Collection entries:
┄┄┄┄┄┄

Definition validate_perplexity (p : Probe) : result unit string :=
  match status p with
  | 200 | 429 => Ok tt
  | 401 => invalid_key
  | 403 => Err "API key lacks permission"
  | _ => api_error p
  end%Z.

Definition validate_xai (p : Probe) : result unit string :=
  match status p with
  | 200 => Ok tt
  | 401 => invalid_key
  | _ => api_error p
  end%Z.

Definition validate_google (p : Probe) : result unit string :=
  match status p with
  | 200 => Ok tt
  | 400 | 401 | 403 => invalid_key
  | _ => api_error p
  end%Z.

Definition validate_tavily (p : Probe) : result unit string :=
  match status p with
  | 200 | 429 => Ok tt
  | 401 | 403 => invalid_key
  | _ => api_error p
  end%Z.

(** [probe] is the outcome of building the client and sending the request of the
    provider with the key; it is not called for an unknown provider. *)
Definition validate_api_key (probe : string → string → result Probe string) (provider key : string)
  : result unit string :=
  let check judge := let? p := probe provider key in judge p in
  if decide (provider = "openai") then check validate_openai
  else if decide (provider = "anthropic") then check validate_anthropic
  else if decide (provider = "perplexity") then check validate_perplexity
  else if decide (provider = "xai") then check validate_xai
  else if decide (provider = "google") then check validate_google
  else if decide (provider = "tavily") then check validate_tavily
  else Ok tt.

Record ModelInfo : Type := mkModelInfo {
  model_id : string;
  display_name : option string;
  created : option Z;
}.

(** What is read of one element of a listing: [id] (or [name]), [created] and
    [displayName]. *)
Record Listed : Type := mkListed {
  listed_id : option string;
  listed_created : option Z;
  listed_display : option string;
}.

(** The listing of a provider: the failures of the request, or the status and the
    array of the body, if the body is JSON ([Err]) and has one ([None]). *)
Record Listing : Type := mkListing {
  listing_status : Z;
  listing_status_text : string;
  listing_body : result (option (list Listed)) string;
}.
(* ===== verification/Router.v ===== *)
(** * The Id/Ego router ([crates/abigail-router/src/router.rs])

    [IdEgoRouter]: the choice of the provider of a request, the sanitising of a
    model override, the fallback from one provider to the other with its trace,
    the health board, and the older entry points.  A call of a provider is logged
    with the slot it was made in; what a provider sends through the channel of a
    streaming request is appended to [channel].  [clock] gives the readings of the
    clock of one request, in order. *)

From S2P Require Import Prelude RustStr Cognitive.
From Stdlib Require Import ZArith Lia Ascii.
From stdpp Require Import base list sets strings gmap.

Open Scope rust_scope.

(** [RoutingMode] ([crates/abigail-core/src/config.rs]). *)
Inductive RoutingMode : Type := EgoPrimary | CliOrchestrator.

Definition mode_debug_lower (m : RoutingMode) : string :=
  match m with EgoPrimary => "egoprimary" | CliOrchestrator => "cliorchestrator" end.

Inductive FastPathTarget : Type := Id | Ego.

#[export] Instance FastPathTarget_eq_dec : EqDecision FastPathTarget.
Proof. solve_decision. Defined.

(** [ProviderKind] ([crates/abigail-hive/src/provider_registry.rs]). *)
Module Kind.
Inductive ProviderKind : Type :=
| OpenAi | Anthropic | Perplexity | Xai | Google | ClaudeCli | GeminiCli | CodexCli | GrokCli.
End Kind.

Inductive EgoProvider : Type :=
| OpenAi | Anthropic | Perplexity | Xai | Google | ClaudeCli | GeminiCli | CodexCli | GrokCli.

#[export] Instance EgoProvider_eq_dec : EqDecision EgoProvider.
Proof. solve_decision. Defined.
(* ===== verification/SkillKit.v ===== *)
(** * What the bundled skills share ([crates/abigail-skills/src/skill.rs])

    The parameters of a tool call as the skills read them, the two kinds of output,
    what a skill says about a tool, and the outcome of a process. *)

From S2P Require Import Prelude RustStr Json SkillPolicy SkillExecutor Chat.
From Stdlib Require Import ZArith Lia Ascii.
From stdpp Require Import base list strings gmap pretty.

Open Scope rust_scope.

(** [ToolOutput::success] and [error]. *)
Definition tool_success (data : Value) : ToolOutput := mkToolOutput true (Some data) None None.
Definition tool_error (msg : string) : ToolOutput := mkToolOutput false None (Some msg) None.

(** [ToolParams::get::<String>] and [get_string]. *)
Definition get_text (params : ToolParams) (key : string) : option string := params !! key ≫= as_str.
Definition get_string `{JsonText} (params : ToolParams) (key : string) : option string :=
  match params !! key with
  | Some (Str s) => Some s
  | Some Null | None => None
  | Some (Bool b) => Some (if b then "true" else "false")
  | Some other => Some (to_string other)
  end.

Definition missing (key : string) : SkillError := ToolFailed ("Missing required parameter: " +:+ key).
Definition number (n : nat) : Value := Num (PosInt (Z.of_nat n)).

(** [get::<u64>], [get::<bool>], [get::<Vec<String>>]. *)
Definition get_u64 (params : ToolParams) (key : string) : option Z :=
  match params !! key with Some (Num (PosInt n)) => Some n | _ => None end.
Definition get_bool (params : ToolParams) (key : string) : option bool :=
  match params !! key with Some (Bool b) => Some b | _ => None end.
Definition get_strings (params : ToolParams) (key : string) : option (list string) :=
  match params !! key with Some (Arr l) => mapM as_str l | _ => None end.

(** [s.split(sep)] for a character. *)
Fixpoint split_on_from (sep : ascii) (word s : string) : list string :=
  match s with
  | EmptyString => [word]
  | String c s =>
      if decide (c = sep) then word :: split_on_from sep "" s
      else split_on_from sep (word +:+ String c "") s
  end.
Definition split_on (sep : ascii) : string → list string := split_on_from sep "".

(** What a skill says of a tool: the part of the descriptor that takes part in
    decisions, and the rest of it. *)
Record CostEstimate : Type := mkCostEstimate {
  estimate_ms : Z;
  network_bound : bool;
  token_cost : option Z;
}.

Record Tool : Type := mkTool {
  descriptor : ToolDescriptor;
  parameters : Value;
  returns : Value;
  cost_estimate : CostEstimate;
}.

Definition unknown_tool (tool_name : string) : SkillError := ToolFailed ("Unknown tool: " +:+ tool_name).

(** ** Processes *)

Record Invocation : Type := mkInvocation {
  program : string;
  arguments : list string;
  current_directory : option string;
}.

(** What [Command::output] under a timeout gives: the two streams, as decoded, and
    the exit code ([None] for a signal). *)
Inductive ProcessResult : Type :=
| Exited (stdout stderr : string) (code : option Z)
| NotStarted (error : string)
| TimedOut.

(** A tool call that runs a process may fail or panic. *)
Inductive Fault : Type := Failed (e : SkillError) | Panicked.

Definition MAX_OUTPUT_BYTES : nat := 65536.

(** The stream and whether it was cut; [truncate] panics inside a character. *)
Definition cut_stream (s : string) : option (string * bool) :=
  if (MAX_OUTPUT_BYTES <? String.length s)%nat then
    match slice_to MAX_OUTPUT_BYTES s with
    | Some t => Some (t +:+ nl +:+ "... [output truncated]", true)
    | None => None
    end
  else Some (s, false).

Definition signed (z : Z) : Value := Num (if (0 <=? z)%Z then PosInt z else NegInt z).

(** The output of the tool for a process that ended; [what] names it. *)
Definition process_output (what : string) (stdout stderr : string) (code : option Z) : option ToolOutput :=
  match cut_stream stdout, cut_stream stderr with
  | Some (stdout, stdout_truncated), Some (stderr, stderr_truncated) =>
      let exit_code := default (-1)%Z code in
      let ok := bool_decide (code = Some 0%Z) in
      let formatted :=
        if ok then
          if str_is_empty stdout then what +:+ " completed successfully (exit code " +:+ pretty exit_code +:+ ")"
          else stdout
        else
          what +:+ " failed (exit code " +:+ pretty exit_code +:+ ")" +:+
          (if str_is_empty stderr then "" else nl +:+ "Stderr: " +:+ stderr) +:+
          (if str_is_empty stdout then "" else nl +:+ "Stdout: " +:+ stdout) in
      let data := Obj
        [("formatted", Str formatted); ("exit_code", signed exit_code); ("success", Bool ok);
         ("stdout", Str stdout); ("stderr", Str stderr);
         ("stdout_truncated", Bool stdout_truncated); ("stderr_truncated", Bool stderr_truncated)] in
      Some (if ok then tool_success data else mkToolOutput false (Some data) (Some formatted) None)
  | _, _ => None
  end.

┄┄┄┄┄┄

Work to complete: Looking at the entries above, work out how many lines contain "signed", then reply with that number and no other words.

Problem solution: 2